Gene-network analysis identifies susceptibility genes related to glycobiology in autism.

PLoS One 2009 May 28;4(5):e5324. Epub 2009 May 28.

Department of Neuroscience and Pharmacology, Rudolf Magnus Institute of Neuroscience, University Medical Center Utrecht, Utrecht, The Netherlands.

The recent identification of copy-number variation in the human genome has opened up new avenues for the discovery of positional candidate genes underlying complex genetic disorders, especially in the field of psychiatric disease. One major challenge that remains is pinpointing the susceptibility genes in the multitude of disease-associated loci. This challenge may be tackled by reconstruction of functional gene-networks from the genes residing in these loci. We applied this approach to autism spectrum disorder (ASD), and identified the copy-number changes in the DNA of 105 ASD patients and 267 healthy individuals with Illumina Humanhap300 Beadchips.

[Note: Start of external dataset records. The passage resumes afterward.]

(** Adding to a wheel whose other timers keep their times. *)
Lemma add_ok (vt : Z -> Z) (w : TimerWheel) (timeout id : Z) (n : Z) : wheel_ok vt (set_num_timers w n) -> 0 <= timeout < 2 ^ 31 ->
  tw_now w < 2 ^ 61 -> id ∉ tw_id <$> entries w -> NoDup (tw_id <$> entries w) ->
  let e := mkTWEntry (u64 (tw_now w + timeout)) id in
  let w' := set_num_timers (timer_wheel_add_timer_entry w e) (n + 1) in
  wheel_ok (upd vt id (fire_time (tw_now w) (tw_now w + timeout))) w' /\ NoDup (tw_id <$> entries w').
Proof.
  intros Hw Ht Hn Hid Hnd e w'. set (vt' := upd vt id (fire_time (tw_now w) (tw_now w + timeout))).
  assert (Hw' : wheel_ok vt' (set_num_timers w n)).
  { destruct Hw as [(l0 & l1 & l2 & l3 & E & Hl) H1 H2 H3]. split; [|done|done|done]. exists l0, l1, l2, l3. split; [done|].
    eapply levels_ok_ext; [exact Hl|]. intros x Hx. unfold vt', upd. destruct (decide _) as [Ex|Ex]; [|done]. exfalso. apply Hid.
    rewrite <- Ex. apply list_elem_of_fmap_2. by rewrite (entries_all4 w l0 l1 l2 l3 E). }
  pose proof (wo_now _ _ Hw) as H0. cbn [set_num_timers tw_now] in H0.
  assert (Hu : u64 (tw_now w + timeout) = tw_now w + timeout) by (apply u64_small; lia).
  assert (Hv : vt' (tw_id e) = fire_time (tw_now w) (tw_target e)).
  { unfold vt', upd, e. cbn [tw_id tw_target]. by rewrite decide_True, Hu. }
  destruct (add_entry_ok vt' (set_num_timers w n) e Hw' Hn ltac:(simpl; lia) Hv) as ((l0 & l1 & l2 & l3 & E & Hl) & A1 & A2 & A3 & P).
  assert (Esame : timer_wheel_add_timer_entry (set_num_timers w n) e = set_num_timers (timer_wheel_add_timer_entry w e) n).
  { unfold timer_wheel_add_timer_entry. cbn [set_num_timers tw_now tw_base tw_levels]. by destruct (add_to_levels _ _ _ _). }
  rewrite Esame in *. cbn [set_num_timers tw_levels tw_now tw_base tw_future] in *.
  change (entries (set_num_timers (timer_wheel_add_timer_entry w e) n)) with (entries w') in P. change (entries (set_num_timers w n)) with (entries w) in P.
  split; [split|].
  - exists l0, l1, l2, l3. split; [done|]. unfold w'. cbn [set_num_timers tw_now tw_future]. by rewrite A1.
  - unfold w'. cbn [set_num_timers tw_now]. rewrite A1. apply Hw.
  - unfold w'. cbn [set_num_timers tw_now tw_base]. rewrite A1, A2. apply Hw.
  - unfold lenZ. rewrite P. pose proof (wo_num _ _ Hw) as Hnum. change (entries (set_num_timers w n)) with (entries w) in Hnum.
    unfold w'. cbn [set_num_timers tw_num_timers length] in *. unfold lenZ in Hnum. lia.
  - rewrite P. rewrite fmap_cons. by constructor.
Qed.

Lemma reach_ok (vt : Z -> Z) (w : TimerWheel) : wheel_reach vt w -> wheel_ok vt w /\ NoDup (tw_id <$> entries w).
Proof.
  induction 1 as [vt|vt w timeout id _ [IH1 IH2] Ht Hn Hid|vt w e _ [IH1 IH2] He|vt w e timeout _ [IH1 IH2] He Ht Hn|vt w new_now _ [IH1 IH2] Hn].
  - split; [apply new_ok|]. vm_compute. constructor.
  - assert (Ew : set_num_timers w (tw_num_timers w) = w) by (by destruct w).
    destruct (add_ok vt w timeout id (tw_num_timers w)) as [A1 A2]; [by rewrite Ew|done|done|done|done|].
    unfold timer_wheel_add_timer. cbn [snd].
    assert (Es : tw_num_timers (timer_wheel_add_timer_entry w (mkTWEntry (u64 (tw_now w + timeout)) id)) = tw_num_timers w)
      by (unfold timer_wheel_add_timer_entry; by destruct (add_to_levels _ _ _ _)).
    by rewrite Es.
  - destruct (unlink_ok vt w e IH1 IH2 He) as [U1 U2]. split; [exact U1|]. rewrite U2, fmap_cons in IH2. by inversion IH2.
  - destruct (unlink_ok vt w e IH1 IH2 He) as [U1 U2]. rewrite U2, fmap_cons in IH2. inversion IH2 as [|? ? Hni Hnd]; subst.
    destruct (add_ok vt (tw_entry_unlink w e) timeout (tw_id e) (tw_num_timers w - 1) U1 Ht Hn Hni Hnd) as [A1 A2].
    unfold timer_wheel_mod_timer. cbn [snd]. set (x := timer_wheel_add_timer_entry _ _) in *.
    assert (Ex : set_num_timers x (tw_num_timers w - 1 + 1) = x).
    { assert (Hx : tw_num_timers x = tw_num_timers w) by (unfold x, timer_wheel_add_timer_entry; by destruct (add_to_levels _ _ _ _)).
      replace (tw_num_timers w - 1 + 1) with (tw_num_timers x) by lia. by destruct x. }
    rewrite Ex in A1, A2. done.
  - destruct (Z.lt_ge_cases (tw_now w) new_now) as [Hlt|Hge].
    + pose proof (set_time_ok vt w new_now IH1 ltac:(lia)) as H. destruct (timer_wheel_set_time w new_now) as [fired w']. cbn [snd].
      destruct H as [A1 _ A3 _ _]. split; [done|]. rewrite A3, fmap_app in IH2. by apply NoDup_app in IH2 as (_ & _ & ?).
    + unfold timer_wheel_set_time. by rewrite bool_decide_eq_true_2 by lia.
Qed.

Subsequently, we used a human reconstructed gene-network, Prioritizer, to rank candidate genes in the segmental gains and losses in our autism cohort. This analysis highlighted several candidate genes already known to be mutated in cognitive and neuropsychiatric disorders, including RAI1, BRD1, and LARGE. In addition, the LARGE gene was part of a sub-network of seven genes functioning in glycobiology, present in seven copy-number changes specifically identified in autism patients with limited co-morbidity. Three of these seven copy-number changes were de novo in the patients. In autism patients with a complex phenotype and healthy controls no such sub-network was identified. An independent systematic analysis of 13 published autism susceptibility loci supports the involvement of genes related to glycobiology as we also identified the same or similar genes from those loci. Our findings suggest that the occurrence of genomic gains and losses of genes associated with glycobiology are important contributors to the development of ASD.